This post is the first in a series about the ESG landscape, strategy and communications. Find the second here, and follow along to learn more.
ESG has never been more popular as an investment strategy or more embraced by boardrooms and corporate management. It’s also never been met with such skepticism in today’s media. There may be a connection. If you review the headlines of the last year or so, it’s difficult to overlook these opposing trends.
On one hand, ESG investment products had another record year in 2021, with $649 billion of net flows into funds worldwide. ESG funds now account for 10% of global fund assets under management.
When it comes to governance, support for social and environmental proposals at the shareholder meetings of U.S. companies rose to 32% in 2021 from 27% in 2020. Sustainability reporting has become a must among top companies. In 2020, 92% of S&P 500 companies published sustainability reports, which is remarkable given that only 53% of the S&P 500 were reporting 10 years ago.
At the same time, media coverage – which seemed mostly positive up until recent years – has turned increasingly skeptical. Emblematic of the trend was a series of five “Streetwise” columns in The Wall Street Journal in January 2022. A few of the headlines give the flavor: “Why the Sustainable Investment Craze Is Flawed,” and “Sustainable Investing Can Change the World – and Sink Your Portfolio.”
But the Journal has been hardly alone in raising questions. Bloomberg Green writers called out MSCI, one of the leading providers of ESG ratings, for “rewarding some of Wall Street’s biggest banks even though they continue to lend billions of dollars to fossil-fuel companies.” Institutional Investor website published the work of two researchers who argued that “managers of ESG investments create false hope, oversell outperformance, and contribute to the delay of long-past-due regulatory action.”
The reasons for this turn in media coverage are complicated, but a few possible factors come to mind. For many years, ESG was an aspirational concept promoted by environmental and social justice groups. Adoption or application of its principles remained fairly low. To be sure, ESG has always had its critics, but their potshots meant little at a time when participation was limited. Now that ESG has gone mainstream, it has become a bigger and richer target for its critics, including the media.
But it’s important to note that many of the sources cited in the media are strong supporters of ESG. They’re calling out investment managers, corporate executives and rating agencies for what they see as inauthentic, misleading or misguided implementation. Some of them are worried that ESG has been “captured” by Wall Street, leading corporations and consultants.
However, complications remain over the SEC’s consideration of required climate disclosures. The agency has been sending letters to companies asking about their climate disclosure, one of the steps toward developing regulation. On March 21st, the SEC proposed a new role that would mandate such disclosure from public companies. Lobbying focused on this possibility of mandated disclosures has been intense, so it is not surprising that the media will continue to be drawn into the debate. Certainly, the continued high level of partisanship within the Beltway means the media will track the issues closely.

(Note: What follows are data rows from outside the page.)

(* ===== verification/Sysfile.v ===== *)
(** * File system calls (kernel/sysfile.c)

    Argument checking around file.c and fs.c. *)

From Stdlib Require Import ZArith Lia.
From stdpp Require Import base gmap list strings.
From S2P Require Import Prelude CString Kalloc Vm Sleeplock Bio Log Fs Printf Console Pipe Kstate File Proc Sysargs.
Local Open Scope xv6_scope.

Section Sysfile.
Context `{Layout} (me : nat).

(** ** Descriptors *)

(** The descriptor and its file; [None] is the answer -1. *)
Definition argfd (n : Z) : M kstate (option (nat * nat)) :=
  fd <- argint me n ;;
  p <- myproc me ;;
  if (fd <? 0) || (Z.of_nat NOFILE <=? fd) then ret None
  else
    match p_ofile p !! Z.to_nat fd with
    | Some (Some f) => ret (Some (Z.to_nat fd, f))
    | _ => ret None
    end.

Definition set_ofile (fd : nat) (f : option nat) : M kstate unit :=
  passign me (fun x => set_p_ofile (<[fd := f]> (p_ofile x)) x).

Definition fdalloc (f : nat) : M kstate (option nat) :=
  for_each (seq 0 NOFILE) (fun fd =>
    p <- myproc me ;;
    match p_ofile p !! fd with
    | Some None => set_ofile fd (Some f) ;;; ret (inr fd)
    | _ => ret (inl tt)
    end).

Definition fail {A} : M kstate (Z + A) := ret (inl (-1)).

Definition sys_dup : M kstate call :=
  a <- argfd 0 ;;
  match a with
  | None => fail
  | Some (_, f) =>
      r <- fdalloc f ;;
      match r with
      | None => fail
      | Some fd => filedup f ;;; ret (inl (Z.of_nat fd))
      end
  end.

Definition sys_read : M kstate call :=
  a <- argfd 0 ;;
  match a with
  | None => fail
  | Some (_, f) => n <- argint me 2 ;; p <- argaddr me 1 ;; fileread me f p n
  end.

Definition sys_write : M kstate call :=
  a <- argfd 0 ;;
  match a with
  | None => fail
  | Some (_, f) => n <- argint me 2 ;; p <- argaddr me 1 ;; filewrite me f p n
  end.

Definition sys_close : M kstate call :=
  a <- argfd 0 ;;
  match a with
  | None => fail
  | Some (fd, f) => set_ofile fd None ;;; fileclose me f ;;; ret (inl 0)
  end.

(** [pad]: the bytes of struct stat that are not set. *)
Definition sys_fstat (pad : list Z) : M kstate call :=
  a <- argfd 0 ;;
  match a with
  | None => fail
  | Some (_, f) => st <- argaddr me 1 ;; r <- filestat me pad f st ;; ret (inl r)
  end.

(** ** Paths and inodes *)

(** namei and nameiparent of this process; [name] is the buffer's contents. *)
Definition mycwd : M kstate nat := p <- myproc me ;; fetch (fun _ => p_cwd p).
Definition knamei (path : list Z) : M kstate (option nat) :=
  if chr path 0 =? SLASH then fs_op me (fun pid => namei pid 0 path)
  else cwd <- mycwd ;; fs_op me (fun pid => namei pid cwd path).
Definition knameiparent (path name : list Z) : M kstate (option nat * list Z) :=
  if chr path 0 =? SLASH then fs_op me (fun pid => nameiparent pid 0 path name)
  else cwd <- mycwd ;; fs_op me (fun pid => nameiparent pid cwd path name).

Definition kilock (ip : nat) : M kstate unit := fs_op me (fun pid => ilock pid (Some ip)).
Definition kiunlock (ip : nat) : M kstate unit := fs_op me (fun pid => iunlock pid (Some ip)).
Definition kiunlockput (ip : nat) : M kstate unit := fs_op me (fun pid => iunlockput pid ip).
Definition kiput (ip : nat) : M kstate unit := fs_op me (fun pid => iput pid ip).
Definition kiupdate (ip : nat) : M kstate unit := fs_op me (fun pid => iupdate pid ip).
Definition kinode (ip : nat) : M kstate inode := on_fsys me (ideref ip).
Definition kiassign (ip : nat) (f : inode -> inode) : M kstate unit := on_fsys me (iassign ip f).
Definition add_nlink (d : Z) (ip : inode) : inode := set_nlink (i16 (i_nlink ip + d)) ip.

(** An uninitialised buffer for a name. *)
Definition name0 : list Z := replicate DIRSIZ 0.

(** [end_op; return -1] *)
Definition abort_op : M kstate call := end_op_ me ROOTDEV ;;; fail.

Definition link_bad (ip : nat) : M kstate call :=
  kilock ip ;;;
  kiassign ip (add_nlink (-1)) ;;;
  kiupdate ip ;;;
  kiunlockput ip ;;;
  abort_op.

Definition sys_link : M kstate call :=
  old <- argstr me 0 MAXPATH ;;
  if fst old <? 0 then fail
  else
    new <- argstr me 1 MAXPATH ;;
    if fst new <? 0 then fail
    else
      begin_op_ me ROOTDEV ;;;
      r <- knamei (snd old) ;;
      match r with
      | None => abort_op
      | Some ip =>
          kilock ip ;;;
          i <- kinode ip ;;
          if i_type i =? T_DIR then kiunlockput ip ;;; abort_op
          else
            kiassign ip (add_nlink 1) ;;;
            kiupdate ip ;;;
            kiunlock ip ;;;
            r <- knameiparent (snd new) name0 ;;
            match r with
            | (None, _) => link_bad ip
            | (Some dp, name) =>
                kilock dp ;;;
                d <- kinode dp ;;
                i <- kinode ip ;;
                r <- (if negb (i_dev d =? i_dev i) then ret (-1)
                      else fs_op me (fun pid => dirlink pid dp name (i_inum i))) ;;
                if r <? 0 then kiunlockput dp ;;; link_bad ip
                else
                  kiunlockput dp ;;;
                  kiput ip ;;;
                  end_op_ me ROOTDEV ;;;
                  ret (inl 0)
            end
      end.

(** The offsets of the entries behind "." and "..". *)
Definition entry_offsets (size : Z) : list Z := drop 2 (dir_offsets size).

Definition isdirempty (dp : nat) : M kstate bool :=
  d <- kinode dp ;;
  r <- for_each (entry_offsets (i_size d)) (fun off =>
         r <- fs_op me (fun pid => readi_local pid dp off DIRENT dirent0) ;;
         if negb (fst r =? DIRENT) then panic "isdirempty: readi"
         else if ctrue (de_inum (snd r)) then ret (inr tt)
         else ret (inl tt)) ;;
  ret (match r with Some _ => false | None => true end).

Definition DOT : list Z := [46; 0].
Definition DOTDOT : list Z := [46; 46; 0].

Definition unlink_bad (dp : nat) : M kstate call := kiunlockput dp ;;; abort_op.

Definition sys_unlink : M kstate call :=
  path <- argstr me 0 MAXPATH ;;
  if fst path <? 0 then fail
  else
    begin_op_ me ROOTDEV ;;;
    r <- knameiparent (snd path) name0 ;;
    match r with
    | (None, _) => abort_op
    | (Some dp, name) =>
        kilock dp ;;;
        if (namecmp name DOT =? 0) || (namecmp name DOTDOT =? 0) then unlink_bad dp
        else
          r <- fs_op me (fun pid => dirlookup pid dp name) ;;
          match r with
          | None => unlink_bad dp
          | Some (ip, off) =>
              kilock ip ;;;
              i <- kinode ip ;;
              if i_nlink i <? 1 then panic "unlink: nlink < 1"
              else
                full <- (if i_type i =? T_DIR then e <- isdirempty ip ;; ret (negb e) else ret false) ;;
                if full : bool then kiunlockput ip ;;; unlink_bad dp
                else
                  r <- fs_op me (fun pid => writei_local pid dp off DIRENT (replicate 16 0)) ;;
                  if negb (fst r =? DIRENT) then panic "unlink: writei"
                  else
                    i <- kinode ip ;;
                    (if i_type i =? T_DIR then kiassign dp (add_nlink (-1)) ;;; kiupdate dp else ret tt) ;;;
                    kiunlockput dp ;;;
                    kiassign ip (add_nlink (-1)) ;;;
                    kiupdate ip ;;;
                    kiunlockput ip ;;;
                    end_op_ me ROOTDEV ;;;
                    ret (inl 0)
          end
    end.

(** The new or existing inode, locked. *)
Definition create (path : list Z) (type major minor : Z) : M kstate (option nat) :=
  r <- knameiparent path name0 ;;
  match r with
  | (None, _) => ret None
  | (Some dp, name) =>
      kilock dp ;;;
      r <- fs_op me (fun pid => dirlookup pid dp name) ;;
      match r with
      | Some (ip, _) =>
          kiunlockput dp ;;;
          kilock ip ;;;
          i <- kinode ip ;;
          if (type =? T_FILE) && ((i_type i =? T_FILE) || (i_type i =? T_DEVICE)) then ret (Some ip)
          else kiunlockput ip ;;; ret None
      | None =>
          d <- kinode dp ;;
          ip <- fs_op me (fun pid => ialloc pid (i_dev d) type) ;;
          kilock ip ;;;
          kiassign ip (fun i => set_nlink 1 (set_major_minor major minor i)) ;;;
          kiupdate ip ;;;
          i <- kinode ip ;;
          (if type =? T_DIR then
             kiassign dp (add_nlink 1) ;;;
             kiupdate dp ;;;
             r <- fs_op me (fun pid => dirlink pid ip DOT (i_inum i)) ;;
             if r <? 0 then panic "create dots"
             else
               r <- fs_op me (fun pid => dirlink pid ip DOTDOT (i_inum d)) ;;
               if r <? 0 then panic "create dots" else ret tt
           else ret tt) ;;;
          r <- fs_op me (fun pid => dirlink pid dp name (i_inum i)) ;;
          if r <? 0 then panic "create: dirlink"
          else
            kiunlockput dp ;;;
            ret (Some ip)
      end
  end.

(** ** Opening *)

(** [iunlockput(ip); end_op(ROOTDEV); return -1] *)
Definition open_bad (ip : nat) : M kstate call := kiunlockput ip ;;; abort_op.

(** From the locked inode on. *)
Definition open_inode (ip : nat) (omode : Z) : M kstate call :=
  i <- kinode ip ;;
  if (i_type i =? T_DEVICE) && ((i_major i <? 0) || (NDEV <=? i_major i)) then open_bad ip
  else
    r <- filealloc ;;
    match r with
    | None => open_bad ip
    | Some f =>
        r <- fdalloc f ;;
        match r with
        | None => fileclose me f ;;; open_bad ip
        | Some fd =>
            (if i_type i =? T_DEVICE then fassign f (fun x => set_f_major (i_major i) (set_f_type FD_DEVICE x))
             else fassign f (fun x => set_f_off 0 (set_f_type FD_INODE x))) ;;;
            fassign f (set_f_ip ip) ;;;
            fassign f (set_f_readable (Z.b2z (negb (ctrue (Z.land omode O_WRONLY))))) ;;;
            fassign f (set_f_writable (Z.b2z (ctrue (Z.land omode O_WRONLY) || ctrue (Z.land omode O_RDWR)))) ;;;
            kiunlock ip ;;;
            end_op_ me ROOTDEV ;;;
            ret (inl (Z.of_nat fd))
        end
    end.

Definition sys_open : M kstate call :=
  path <- argstr me 0 MAXPATH ;;
  if fst path <? 0 then fail
  else
    omode <- argint me 1 ;;
    begin_op_ me ROOTDEV ;;;
    if ctrue (Z.land omode O_CREATE) then
      r <- create (snd path) T_FILE 0 0 ;;
      match r with
      | None => abort_op
      | Some ip => open_inode ip omode
      end
    else
      r <- knamei (snd path) ;;
      match r with
      | None => abort_op
      | Some ip =>
          kilock ip ;;;
          i <- kinode ip ;;
          if (i_type i =? T_DIR) && negb (omode =? O_RDONLY) then open_bad ip
          else open_inode ip omode
      end.

(** [if((ip = create(...)) == 0) { end_op; return -1; } iunlockput(ip); end_op; return 0] *)
Definition create_op (path : list Z) (type major minor : Z) : M kstate call :=
  r <- create path type major minor ;;
  match r with
  | None => abort_op
  | Some ip => kiunlockput ip ;;; end_op_ me ROOTDEV ;;; ret (inl 0)
  end.

Definition sys_mkdir : M kstate call :=
  begin_op_ me ROOTDEV ;;;
  path <- argstr me 0 MAXPATH ;;
  if fst path <? 0 then abort_op else create_op (snd path) T_DIR 0 0.

(** The numbers are converted to short. *)
Definition sys_mknod : M kstate call :=
  begin_op_ me ROOTDEV ;;;
  path <- argstr me 0 MAXPATH ;;
  if fst path <? 0 then abort_op
  else
    major <- argint me 1 ;;
    minor <- argint me 2 ;;
    create_op (snd path) T_DEVICE (i16 major) (i16 minor).

Definition sys_chdir : M kstate call :=
  begin_op_ me ROOTDEV ;;;
  path <- argstr me 0 MAXPATH ;;
  if fst path <? 0 then abort_op
  else
    r <- knamei (snd path) ;;
    match r with
    | None => abort_op
    | Some ip =>
        kilock ip ;;;
        i <- kinode ip ;;
        if negb (i_type i =? T_DIR) then open_bad ip
        else
          kiunlock ip ;;;
          cwd <- mycwd ;;
          kiput cwd ;;;
          end_op_ me ROOTDEV ;;;
          passign me (set_p_cwd (Some ip)) ;;;
          ret (inl 0)
    end.

(** ** Pipes *)

Definition sys_pipe : M kstate call :=
  p <- myproc me ;;
  fdarray <- argaddr me 0 ;;
  r <- pipealloc me ;;
  match r with
  | None => fail
  | Some (rf, wf) =>
      let close_both := fileclose me rf ;;; fileclose me wf ;;; fail in
      r0 <- fdalloc rf ;;
      match r0 with
      | None => close_both
      | Some fd0 =>
          r1 <- fdalloc wf ;;
          match r1 with
          | None => set_ofile fd0 None ;;; close_both
          | Some fd1 =>
              let undo := set_ofile fd0 None ;;; set_ofile fd1 None ;;; close_both in
              c0 <- on_mem me (copyout (p_pagetable p) fdarray (le_bytes 4 (Z.of_nat fd0))) ;;
              if c0 <? 0 then undo
              else
                c1 <- on_mem me (copyout (p_pagetable p) (u64 (fdarray + 4)) (le_bytes 4 (Z.of_nat fd1))) ;;
                if c1 <? 0 then undo else ret (inl 0)
          end
      end
  end.

(** ** Crash tests *)

Definition sys_crash : M kstate call :=
  path <- argstr me 0 MAXPATH ;;
  if fst path <? 0 then fail
  else
    crash <- argint me 1 ;;
    r <- create (snd path) T_FILE 0 0 ;;
    match r with
    | None => fail
    | Some ip =>
        kiunlockput ip ;;;
        i <- kinode ip ;;
        fs_op me (fun pid => on_log (crash_op pid (i_dev i) crash)) ;;;
        ret (inl 0)
    end.

End Sysfile.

Though the media’s critical scrutiny seems to be growing in lockstep with the investment community’s and corporate world’s adoption of ESG, on balance, we believe this current dynamic represents a long-term positive for ESG. As is typical, some coverage may be off base or misdirected, perhaps even shrill in some cases. But the media’s delving into inconsistencies, blind spots or faulty logic will ultimately strengthen the case for ESG and provide long-term credibility for this discipline. Certainly, there’s no sign that the increasingly skeptical media coverage has in any way diminished the rising popularity of ESG investing or companies’ embrace of ESG initiatives or programs.
At the end of the day, investment managers and corporate executives should be aware that they’re operating in a different media environment regarding ESG topics than just a few short years ago. What the wave of media skepticism has done is turn a bright light on measurable impact. In the end, this skepticism may enable us to produce a better, more credible and systematic reporting structure.
And what does that mean for companies? The need to adjust their reporting strategy and communications accordingly. Look at the Sustainability Accounting Standards Board (SASB), whose standards provide a detailed framework for companies to guide the disclosure of financially material sustainability information with a level of rigor, primarily to their investors, and other key stakeholders. In a very short span of time, the adoption of SASB standards has skyrocketed – in 2019, there were 117 reporting companies, and this figure has grown to 1,325 reporting companies in 2021. SASB standards are valuable because they allow companies to examine their own unique situation via industry-specific, data-driven standards. They also uncover exposure to risk for companies and investors alike.
Our message: don’t wait for regulation from the SEC, get ahead of the skepticism and use the same rigorous standards that you bring to your reporting to your communications. Every participant in the chain of ESG implementation will need to make sure they’re being transparent in what they’re doing and communicating candidly about the effect their policies or actions are producing. They will more than ever be called on to lean into real data and metrics that prove real impact – not just generate rhetoric designed to improve an ESG rating.